Anuj: In terms of positive earnings revisions, could we be at an inflection point of earnings in corporate India and in that sense, maybe we are being a bit myopic looking at the above median valuations? Hindsight of course, will be 20/20, but 2-3 years down the line, could we look at these numbers and say that the market was trading quite cheap and not above median valuations? Could we be at that inflection point?
A: There are a number of factors that are influencing valuations so, globally we have got very low risk free rates. So, if you look at the US equity markets, it is expensive both on price to book and price to earnings versus its 10-year history, but it looks very cheap versus bond yields. Now, the US valuations are having an influence on global equity valuations and remember with the US and with developed market equities this year, there is zero earnings growth whereas in emerging markets, at the moment, the number is about 7 percent earnings growth and many companies in India delivering higher earnings growth than that. So, the valuations on a relative case do look attractive. When we are looking at valuations in India, we are probably looking a little bit more price to book at the moment than price-earnings ratio (P/E) in the sectors where earnings are depressed.
Sonia: Just a larger question with regards to the emerging market flows. Post the Brexit, the Chinese stocks have been the biggest winners of the EM flows, so we have seen a lot of passive flows move into the Chinese market. In this India versus China debate, where do you see the higher amount of fund flow coming over the next six months?

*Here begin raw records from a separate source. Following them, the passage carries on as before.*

(** * The FizzBuzz rule engine of [fizzbuzz_core.py] and its window

    A shallow embedding of the core module: the primality test, the
    Fibonacci set generator, the evaluation of one number against an ordered
    list of rule blocks, the classification of the outcome and the batch
    driver with its progress reports; and of the logic of the window of
    [fizzbuzz_gui.py]: the block editor, the handlers of the block list, the
    colours, the worker and the data of the heatmap.

    Python integers are [Z]; the property bag of a rule is a finite map from
    keys to dynamically typed values; exceptions are an explicit error
    result; the two floating point computations of the module
    ([int(math.sqrt(n))] and [(i + 1) / total * 100]) are binary64
    computations of the Standard Library's [SpecFloat]. *)

From Stdlib Require Import ZArith Znumtheory Lia String List.
From Stdlib Require Import Sorting.Sorted Sorting.Permutation.
From Stdlib Require Import Decimal DecimalString DecimalZ.
From Stdlib Require Import Floats.SpecFloat.
From stdpp Require Import base gmap sets list strings.

Open Scope Z_scope.

(** ** The Python run time the module relies on *)

(** Exceptions the module can raise.  [Diverges] is not a Python exception:
    it is the outcome of a [while] loop whose fuel ran out, and is shown
    never to occur. *)
Inductive exn : Type :=
| ValueError (msg : string)
| KeyError (key : string)
| TypeError
| ZeroDivisionError
| OverflowError
| Diverges.

Inductive result (A : Type) : Type :=
| Ok (a : A)
| Raise (e : exn).
Arguments Ok {A} a.
Arguments Raise {A} e.

#[global] Instance result_ret : MRet result := λ A a, Ok a.
#[global] Instance result_bind : MBind result := λ A B f m,
  match m with
  | Ok a => f a
  | Raise e => Raise e
  end.

(** Values stored in a property bag ([Dict[str, Any]]): the editor stores
    integers and strings. *)
Inductive value : Type :=
| VInt (z : Z)
| VStr (s : string).

#[global] Instance value_eq_dec : EqDecision value.
Proof. solve_decision. Defined.

(** [d[k]] *)
Definition getitem (d : gmap string value) (k : string) : result value :=
  match d !! k with
  | Some v => Ok v
  | None => Raise (KeyError k)
  end.

(** [d.get(k, default)] *)
Definition get (d : gmap string value) (k : string) (default : value) : value :=
  match d !! k with
  | Some v => v
  | None => default
  end.

(** [a % b] for an integer [a]: floored remainder, [ZeroDivisionError] on a
    zero divisor, [TypeError] on a string. *)
Definition py_mod (a : Z) (b : value) : result Z :=
  match b with
  | VInt d => if d =? 0 then Raise ZeroDivisionError else Ok (a mod d)
  | VStr _ => Raise TypeError
  end.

A: Definitely in favour of China, people have been comfortable with the fundamentals in India is definitely getting a cylical lift but positioning in India has been more favourable than it has been in China. So the wall of worry is much greater in China and gradually investors are being forced to put more capital to work in an underweight market which is China.
Latha: It is interesting that you say China because earlier this year recently as in January, there was this big fear of a potential Chinese devaluation, where would you see the red flags? Of course earnings growth has picked up in India, Q1 indicates that but nevertheless, if we have to look at red flags, could it be yet another Chinese issue, what in the global scenario makes you nervous?

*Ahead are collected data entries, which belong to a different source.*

Lemma findRelationshipPaths_sorted_stable_witness :
  exists paths,
    findRelationshipPaths chainABC
      {| pa_sourceId := "A"; pa_targetId := "C"; pa_maxDepth := None |} = Ok paths /\
    StronglySorted (fun a b => fp_length a <= fp_length b) paths.
Proof.
  eexists. split; [vm_compute; reflexivity|].
  eapply proj1, (findRelationshipPaths_sorted_stable chainABC
    {| pa_sourceId := "A"; pa_targetId := "C"; pa_maxDepth := None |}).
  vm_compute. reflexivity.
Defined.

(** C1, at an input where the code departs from it: the cap is tested only
    between two queue items, so the 101 relationships of one element that all
    reach the target give 101 paths. *)
Theorem findRelationshipPaths_exceeds_cap :
  exists paths,
    findRelationshipPaths star101
      {| pa_sourceId := "S"; pa_targetId := "T"; pa_maxDepth := Some 1%Z |} = Ok paths /\
    length paths = 101 /\ maxPaths < length paths.
Proof.
  eexists. split; [vm_compute; reflexivity|]. split; [reflexivity|].
  vm_compute. lia.
Qed.

(** ** find-relationship-paths: the search loop *)

Section PathSearch.
Context (m : LikeC4Model) (sourceId targetId : string) (maxDepth : Z).
Hypothesis source_not_target : sourceId <> targetId.

Lemma pathNodes_snoc steps step :
  pathNodes sourceId (steps ++ [step]) = pathNodes sourceId steps ++ [step_target step].
Proof. unfold pathNodes. by rewrite map_app. Qed.

Lemma NoDup_snoc (l : list string) x : NoDup l -> x ∉ l -> NoDup (l ++ [x]).
Proof.
  intros Hl Hx. apply NoDup_app. split; [done|]. split; [|apply NoDup_singleton].
  intros y Hy ->%list_elem_of_singleton. done.
Qed.

Lemma exploreRel_inv current acc rel :
  nodeOk sourceId targetId current ->
  (Z.of_nat (length (pn_path current)) < maxDepth)%Z ->
  Forall (nodeOk sourceId targetId) acc.1 ->
  Forall (foundOk sourceId targetId maxDepth) acc.2 ->
  Forall (nodeOk sourceId targetId) (exploreRel targetId current acc rel).1 /\
  Forall (foundOk sourceId targetId maxDepth) (exploreRel targetId current acc rel).2.
Proof.
  intros (Hnodup & Hvis & Htarget) Hdepth Hq Hf. unfold exploreRel.
  destruct (String.eqb (rel_target rel) targetId) eqn:Hreached; simpl.
  - apply String.eqb_eq in Hreached. split; [done|].
    apply Forall_app. split; [done|]. apply Forall_singleton.
    unfold foundOk. cbn [fp_steps fp_length].
    rewrite length_app, pathNodes_snoc, map_app.
    change (map step_target [pathStep rel]) with [rel_target rel].
    change (step_target (pathStep rel)) with (rel_target rel).
    rewrite Hreached. split; [done|]. split; [simpl; lia|]. split.
    * apply NoDup_snoc; [done|]. by rewrite <- Hvis.
    * apply last_snoc.
  - apply String.eqb_neq in Hreached. case_bool_decide as Hseen; [done|].
    split; [|done]. apply Forall_app. split; [done|]. apply Forall_singleton.
    unfold nodeOk. simpl. rewrite pathNodes_snoc. repeat split.
    + apply NoDup_snoc; [done|]. by rewrite <- Hvis.
    + rewrite elem_of_union, elem_of_singleton, elem_of_app, list_elem_of_singleton,
        Hvis. tauto.
    + rewrite elem_of_union, elem_of_singleton, elem_of_app, list_elem_of_singleton,
        Hvis. tauto.
    + rewrite elem_of_union, elem_of_singleton. intros [?|?]; [done|congruence].
Qed.

Lemma exploreRels_inv current rels acc :
  nodeOk sourceId targetId current ->
  (Z.of_nat (length (pn_path current)) < maxDepth)%Z ->
  Forall (nodeOk sourceId targetId) acc.1 ->
  Forall (foundOk sourceId targetId maxDepth) acc.2 ->
  Forall (nodeOk sourceId targetId)
    (fold_left (exploreRel targetId current) rels acc).1 /\
  Forall (foundOk sourceId targetId maxDepth)
    (fold_left (exploreRel targetId current) rels acc).2.
Proof.
  intros Hcur Hdepth. revert acc.
  induction rels as [|rel rels IH]; intros acc Hq Hf; simpl; [done|].
  destruct (exploreRel_inv current acc rel) as [Hq' Hf']; [done..|]. by apply IH.
Qed.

A: I think near-term, it is much more likely that the risk premium around China continues to decline. There is a growing realisation that the People's Bank of China (PBOC) is maybe being the most fortunate Central Bank. In that they have very steady foreign exchange reserves and a modest appreciation of the renminbi, which is very good for their cyclical sectors. The Bank of Japan would love that, they have experienced 20 percent appreciation in the yen.
So I think the area where investors are most nervous is this whole debate around the review of qualitative easing (QE) by the Bank of Japan and the European Central Bank (ECB), although in our interpretation, investors are missing what the Central Banks are going to do here. It is quite possible that the ECB will expand its QE programme in terms of eligible assets and I don’t think there is any indication from governor that the Bank of Japan is going to moderate their programme. So, we should not compare this to the 22nd of May of 2013 where we read about tapering, which was the Central Bank in US ending QE.
So this is tiny amount of volatility, we are worrying about market moving 2 percent and then the following day was at 1 percent and the next day was down about 1 percent which is basically flat. I think a little bit more volatility is just normality, we shouldn’t be so anxious about this and I think the EM equities are trading well, EM currencies continue to trade well, even with this extra element of volatility.